Коляска Трехерна стояла почти вплотную к балюстраде. Миссис Сноудон облокотилась на резные перила, повернувшись спиной к дому. Ее лицо было скрыто высокой вазой. Неотрывно глядя Трехерну в глаза, она заговорила приглушенным голосом:
– Два года назад, когда мы расстались, вам казалось, что я не могу выбрать между вами и Джаспером. Я действительно колебалась, но вовсе не титул и состояние лежали на двух чашах весов, а долг и любовь. Мой отец, восторженный и наивный старик, вбил себе в голову, что я непременно должна сделаться леди. Для него во мне заключался весь мир. Он неумеренно гордился моей красотой; по его мнению, ни один мужчина без титула не был меня достоин. А я нежно любила его. Можете сомневаться, ведь в ваших глазах я эгоистична, своевольна и суетна, и все же я имею сердце, и при ином воспитании из меня могла бы получиться более добродетельная женщина. Впрочем, теперь это не имеет значения – слишком поздно. А вот второе место в моем сердце – после отца – занимали вы. Нет, слушайте, слушайте! Я должна оправдаться перед вами. Я не оскорблю честь генерала. Он добр, снисходителен, щедр, я уважаю его и благодарна ему; пока он жив, я буду ему верна.

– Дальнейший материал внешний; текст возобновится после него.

Lemma length_take (n : nat) (s : string) :
  String.length (take n s) = Nat.min n (String.length s).
Proof.
  revert s. induction n as [|n IH]; intros s; [reflexivity|].
  destruct s as [|c s]; cbn; [reflexivity | now rewrite IH].
Qed.

Lemma prefix_take (n : nat) (s : string) : String.prefix (take n s) s = true.
Proof.
  revert s. induction n as [|n IH]; intros s; [destruct s; reflexivity|].
  destruct s as [|c s]; cbn; [reflexivity|].
  destruct (ascii_dec c c); [apply IH | contradiction].
Qed.

(** X26.  With a suffix no longer than [maxLength], [truncate] never
    returns more than [maxLength] code units: a text that fits is returned
    as it is, a longer one is cut to a prefix of it followed by the suffix,
    [maxLength] code units in all. *)
Theorem truncate_fits (text suffix : string) (maxLength : Z) :
  (Z.of_nat (String.length suffix) <= maxLength)%Z ->
  (Z.of_nat (String.length (truncate text maxLength suffix)) <= maxLength)%Z
  /\ ((Z.of_nat (String.length text) <= maxLength)%Z ->
      truncate text maxLength suffix = text)
  /\ ((maxLength < Z.of_nat (String.length text))%Z ->
      exists head,
        truncate text maxLength suffix = head +++ suffix
        /\ String.prefix head text = true
        /\ Z.of_nat (String.length (head +++ suffix)) = maxLength).
Proof.
  intros Hs. unfold truncate, substring0.
  destruct (Z.of_nat (String.length text) <=? maxLength)%Z eqn:E.
  - apply Z.leb_le in E. rewrite orb_true_r. repeat split; [assumption | lia].
  - apply Z.leb_gt in E. rewrite orb_false_r.
    destruct text as [|c text]; [cbn in E; lia|]. cbn [truthy is_empty negb].
    assert (L : Z.of_nat (String.length
                  (take (Z.to_nat (maxLength - Z.of_nat (String.length suffix)))
                        (String c text) +++ suffix)) = maxLength).
    { rewrite length_append_string, length_take. lia. }
    split; [lia|]. split; [lia|]. intros _.
    eexists. split; [reflexivity|]. split; [apply prefix_take | exact L].
Qed.

Lemma truncate_fits_witness :
  (Z.of_nat (String.length (truncate "Hello world" 8 "...")) <= 8)%Z
  /\ ((Z.of_nat (String.length "Hello world") <= 8)%Z ->
      truncate "Hello world" 8 "..." = "Hello world")
  /\ ((8 < Z.of_nat (String.length "Hello world"))%Z ->
      exists head,
        truncate "Hello world" 8 "..." = head +++ "..."
        /\ String.prefix head "Hello world" = true
        /\ Z.of_nat (String.length (head +++ "...")) = 8%Z).
Proof.
  apply (truncate_fits "Hello world" "..." 8). vm_compute. discriminate.
Defined.

(** ** Utilities: [cleanText] *)

Lemma occurs_collapse_blanks_other (c : ascii) (s : string) :
  Ascii.eqb SP c = false ->
  forall inside, occurs c s = false -> occurs c (collapse_blanks_from inside s) = false.
Proof.
  intros Hsp. induction s as [|d r IH]; intros inside H; [reflexivity|].
  cbn [occurs] in H. apply orb_false_iff in H. destruct H as [Hd Hr].
  cbn [collapse_blanks_from].
  destruct (Ascii.eqb d SP || Ascii.eqb d TAB); [destruct inside|];
    cbn [occurs]; rewrite ?Hsp, ?Hd; cbn [orb]; now apply IH.
Qed.

Lemma collapse_blanks_no_TAB (s : string) :
  forall inside, occurs TAB (collapse_blanks_from inside s) = false.
Proof.
  induction s as [|d r IH]; intros inside; [reflexivity|].
  cbn [collapse_blanks_from].
  destruct (Ascii.eqb d SP || Ascii.eqb d TAB) eqn:E; [destruct inside|];
    cbn [occurs]; rewrite ?IH; try reflexivity.
  apply orb_false_iff in E. destruct E as [_ E]. now rewrite E.
Qed.

Lemma split_lines_nonempty (s : string) : split_lines s <> [].
Proof.
  induction s as [|d r IH]; cbn; [discriminate|].
  destruct (Ascii.eqb d LF); [discriminate|].
  destruct (split_lines r); discriminate.
Qed.

Lemma occurs_split_lines (c : ascii) (s : string) :
  occurs c s = false -> Forall (fun line => occurs c line = false) (split_lines s).
Proof.
  induction s as [|d r IH]; intros H; [repeat constructor|].
  cbn [occurs] in H. apply orb_false_iff in H. destruct H as [Hd Hr].
  specialize (IH Hr). cbn [split_lines].
  destruct (Ascii.eqb d LF); [constructor; [reflexivity | assumption]|].
  destruct (split_lines r) as [|line lines]; [repeat constructor; cbn; now rewrite Hd|].
  inversion IH; subst. constructor; [cbn; now rewrite Hd | assumption].
Qed.

Lemma occurs_trimmed_lines (c : ascii) (s : string) :
  Ascii.eqb LF c = false ->
  occurs c s = false ->
  occurs c (join (String LF "") (map trim (split_lines s))) = false.
Proof.
  intros Hlf H. apply occurs_join; [cbn [occurs]; now rewrite Hlf|].
  apply Forall_map. eapply Forall_impl; [|apply (occurs_split_lines c s H)].
  cbv beta. intros line Hl. now apply occurs_trim.
Qed.

(** X27.  Whatever the text and the options, [cleanText] returns a text
    without carriage returns and without white space at either end; with
    the collapse of lines on, as by default, it has no three newlines in a
    row - also when the blank lines of the text end in carriage return and
    line feed, since the line endings are normalised first; with the
    normalisation of white space on, it has no tab. *)
Theorem cleanText_normal_form (text : string) (options : CleanOptions) :
  occurs CR (cleanText text options) = false
  /\ trim (cleanText text options) = cleanText text options
  /\ (opt_default (collapseLines options) true = true ->
      has_run LF 3 (cleanText text options) = false)
  /\ (opt_default (normalizeWhitespace options) true = true ->
      occurs TAB (cleanText text options) = false).
Proof.
  unfold cleanText. destruct (negb (truthy text)).
  { repeat split. }
  set (unix := replace_char CR (String LF "") (replace_crlf text)).
  assert (Hunix : occurs CR unix = false) by now apply replace_char_removes.
  set (spaced := if opt_default (normalizeWhitespace options) true
                 then join (String LF "") (map trim (split_lines (collapse_blanks unix)))
                 else unix).
  assert (Hspaced : occurs CR spaced = false).
  { unfold spaced. destruct (opt_default (normalizeWhitespace options) true);
      [|assumption].
    apply occurs_trimmed_lines; [reflexivity|].
    now apply occurs_collapse_blanks_other. }
  set (collapsed := if opt_default (collapseLines options) true
                    then replace_runs LF 3 (rep LF 2) spaced else spaced).
  assert (Hcollapsed : occurs CR collapsed = false).
  { unfold collapsed. destruct (opt_default (collapseLines options) true); [|assumption].
    unfold replace_runs. now rewrite occurs_replace_runs_from. }
  split; [now apply occurs_trim|]. split; [apply trim_idempotent|]. split.
  - intros Hc. unfold collapsed. rewrite Hc.
    apply has_run_trim; [lia|]. apply replace_runs_no_run; lia.
  - intros Hn. apply occurs_trim. unfold collapsed.
    assert (Ht : occurs TAB spaced = false).
    { unfold spaced. rewrite Hn. apply occurs_trimmed_lines; [reflexivity|].
      apply collapse_blanks_no_TAB. }
    destruct (opt_default (collapseLines options) true); [|assumption].
    unfold replace_runs. now rewrite occurs_replace_runs_from.
Qed.

(** The text of the page whose blank lines end in carriage return and
    line feed, as [cleanText] returns it. *)
Example cleanText_windows_line_breaks :
  cleanText ("a" +++ Sample.crlf +++ Sample.crlf +++ Sample.crlf +++ Sample.crlf +++ "b")
            {| normalizeWhitespace := None; collapseLines := None |}
  = "a" +++ rep LF 2 +++ "b".
Proof. vm_compute. reflexivity. Qed.

(** ** Utilities: [isValidImageSource] *)

(** X28.  An image element, canvas or [ImageData] that
    [isValidImageSource] accepts passes the checks of the adapter: it is
    handed to [preprocessImage], and its width and height as the
    preprocessing reads them are positive, so the scale is well
    defined. *)
Theorem valid_source_passes_adapter_checks (eng : Engine) (src : ImageSource)
    (preprocessOptions : PreprocessOptions) :
  isValidImageSource (Some src) = true ->
  (forall url, src <> SrcUrl url) ->
  preprocess_source eng src preprocessOptions
  = match preprocessImage (canvasImageData eng) src preprocessOptions with
    | Ok c => Ok c
    | Throw message => Throw ("Image preprocessing failed: " +++ message)
    end
  /\ exists sourceWidth sourceHeight,
       sourceDimensions src = Ok (sourceWidth, sourceHeight)
       /\ (0 < sourceWidth)%Q /\ (0 < sourceHeight)%Q.
Proof.
  intros Hv Hu. destruct src as [url|el|label cw ch|cw ch data|];
    cbn [isValidImageSource] in Hv; try discriminate.
  - now contradiction (Hu url).
  - apply andb_true_iff in Hv. destruct Hv as [Hv Hh].
    apply andb_true_iff in Hv. destruct Hv as [Hc Hw].
    unfold Qgtb in Hw, Hh. apply Qltb_true in Hw, Hh.
    assert (Ew : Qeq_bool (img_naturalWidth el) 0 = false).
    { destruct (Qeq_bool (img_naturalWidth el) 0) eqn:E; [|reflexivity].
      apply Qeq_bool_iff in E. lra. }
    assert (Eh : Qeq_bool (img_naturalHeight el) 0 = false).
    { destruct (Qeq_bool (img_naturalHeight el) 0) eqn:E; [|reflexivity].
      apply Qeq_bool_iff in E. lra. }
    split.
    + unfold preprocess_source. now rewrite Hc, Ew, Eh.
    + cbn [sourceDimensions]. rewrite Ew, Eh. eauto.
  - apply andb_true_iff in Hv. destruct Hv as [Hw Hh].
    unfold Qgtb in Hw, Hh. apply Qltb_true in Hw, Hh.
    assert (Ew : Qeq_bool cw 0 = false).
    { destruct (Qeq_bool cw 0) eqn:E; [|reflexivity]. apply Qeq_bool_iff in E. lra. }
    assert (Eh : Qeq_bool ch 0 = false).
    { destruct (Qeq_bool ch 0) eqn:E; [|reflexivity]. apply Qeq_bool_iff in E. lra. }
    split.
    + unfold preprocess_source. now rewrite Ew, Eh.
    + cbn [sourceDimensions]. eauto.
  - apply andb_true_iff in Hv. destruct Hv as [Hw Hh].
    unfold Qgtb in Hw, Hh. apply Qltb_true in Hw, Hh.
    assert (Ew : Qeq_bool cw 0 = false).
    { destruct (Qeq_bool cw 0) eqn:E; [|reflexivity]. apply Qeq_bool_iff in E. lra. }
    assert (Eh : Qeq_bool ch 0 = false).
    { destruct (Qeq_bool ch 0) eqn:E; [|reflexivity]. apply Qeq_bool_iff in E. lra. }
    split.
    + unfold preprocess_source. now rewrite Ew, Eh.
    + cbn [sourceDimensions]. eauto.
Qed.

Lemma valid_source_passes_adapter_checks_witness :
  preprocess_source Sample.engine_ABC (SrcImage Sample.img_A) no_options
  = match preprocessImage (canvasImageData Sample.engine_ABC) (SrcImage Sample.img_A)
            no_options with
    | Ok c => Ok c
    | Throw message => Throw ("Image preprocessing failed: " +++ message)
    end
  /\ exists sourceWidth sourceHeight,
       sourceDimensions (SrcImage Sample.img_A) = Ok (sourceWidth, sourceHeight)
       /\ (0 < sourceWidth)%Q /\ (0 < sourceHeight)%Q.
Proof.
  apply (valid_source_passes_adapter_checks Sample.engine_ABC (SrcImage Sample.img_A)
           no_options); [reflexivity | discriminate].
Defined.

(** ** The popup: where it is put *)

(** X29.  Where [positionPopup] puts the popup, 500 wide and 400 high.
    It goes right of the selection, 10 away, when it fits into the window
    there, else left of it, 10 away, when that is not off the left edge,
    else it is centred horizontally; it goes level with the top of the
    selection when it fits there, else above it, 10 away, when that is not
    off the top edge, else it is centred vertically.  In a window that has
    room for the popup, and for a selection that starts inside the window,
    the popup is then entirely on the screen. *)
Theorem popup_stays_on_screen (innerWidth innerHeight : Q) (position : SelectionData) :
  (popupWidth <= innerWidth)%Q ->
  (popupHeight <= innerHeight)%Q ->
  (0 <= viewportX position <= innerWidth)%Q ->
  (0 <= viewportY position <= innerHeight)%Q ->
  (0 <= viewportWidth position)%Q ->
  let '(popupLeft, popupTop) := positionPopup innerWidth innerHeight position in
  let vx := viewportX position in
  let vy := viewportY position in
  let vw := viewportWidth position in
  (* the popup is on the screen *)
  (0 <= popupLeft /\ popupLeft + popupWidth <= innerWidth
   /\ 0 <= popupTop /\ popupTop + popupHeight <= innerHeight)%Q
  (* right of the selection, else left of it, else centred *)
  /\ ((vx + vw + 10 + 500 <= innerWidth)%Q -> popupLeft = (vx + vw + 10)%Q)
  /\ ((innerWidth < vx + vw + 10 + 500)%Q -> (0 <= vx - 500 - 10)%Q ->
      popupLeft = (vx - 500 - 10)%Q)
  /\ ((innerWidth < vx + vw + 10 + 500)%Q -> (vx - 500 - 10 < 0)%Q ->
      popupLeft = ((innerWidth - 500) / 2)%Q)
  (* level with the selection, else above it, else centred *)
  /\ ((vy + 400 <= innerHeight)%Q -> popupTop = vy)
  /\ ((innerHeight < vy + 400)%Q -> (0 <= vy - 400 - 10)%Q ->
      popupTop = (vy - 400 - 10)%Q)
  /\ ((innerHeight < vy + 400)%Q -> (vy - 400 - 10 < 0)%Q ->
      popupTop = ((innerHeight - 400) / 2)%Q).
Proof.
  unfold positionPopup, popupWidth, popupHeight, Qgtb. intros Hw Hh Hx Hy Hvw.
  destruct (Qltb innerWidth (viewportX position + viewportWidth position + 10 + 500)) eqn:E1;
    [destruct (Qltb (viewportX position - 500 - 10) 0) eqn:E2|];
    (destruct (Qltb innerHeight (viewportY position + 400)) eqn:E3;
     [destruct (Qltb (viewportY position - 400 - 10) 0) eqn:E4|]);
    repeat match goal with
           | H : Qltb _ _ = true |- _ => apply Qltb_true in H
           | H : Qltb _ _ = false |- _ => apply Qltb_false in H
           end;
    cbv zeta;
    (split; [repeat split|
             repeat split; intros; try reflexivity; exfalso; lra]);
    try lra;
    try (apply Qle_shift_div_l; lra);
    try (setoid_replace ((innerWidth - 500) / 2)%Q
           with ((innerWidth - 500) * (1 # 2))%Q by reflexivity; lra);
    try (setoid_replace ((innerHeight - 400) / 2)%Q
           with ((innerHeight - 400) * (1 # 2))%Q by reflexivity; lra).
Qed.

– Если так, молчите. Не надо ворошить прошлое, Эдит. Пускай себе спит, так лучше для нас обоих, – начал Трехерн, однако миссис Сноудон властно перебила его.
– Нет, оно уснет не прежде, чем я договорю. Я любила вас, Морис! Среди распутных, праздных, жаждущих удовольствий мужчин, что увивались вокруг меня, вы единственный, как мне казалось, задумывались о будущем. Да, на первый взгляд, и вы вели такую же бесполезную, полную увеселений жизнь, но я угадывала в вас благородство, способность к геройским поступкам и правдивость. Я чувствовала, что вы поставили себе цель, что ваше настоящее – это каникулы, отсрочка, которую позволил себе юноша, прежде чем посвятить себя делу всей своей жизни. Это меня привлекло и покорило, ибо даже за короткий период вашего ко мне внимания вы явили искренность, которой до вас не являл ни один мой поклонник. Я хотела завоевать ваше уважение, я жаждала вашей любви, мечтала разделить с вами судьбу и доказать, что даже в моем характере – которым никто толком не занимался – дремлет сила, что я способна отказаться от легкомысленного прошлого ради честного будущего. Ах, Морис, если бы вы задержались хоть на неделю, я сейчас не была бы несчастна!
На последних словах Эдит Сноудон сорвалась на крик, и вся горечь утраченной любви, покоя и счастья была в этом крике. Эдит не заплакала – эти трагические глаза вообще крайне редко затуманивались слезами. Нет, она принялась в немом отчаянии заламывать руки, глядя на безлиственный, опустошенный морозом сад, словно он символизировал ее разрушенную жизнь.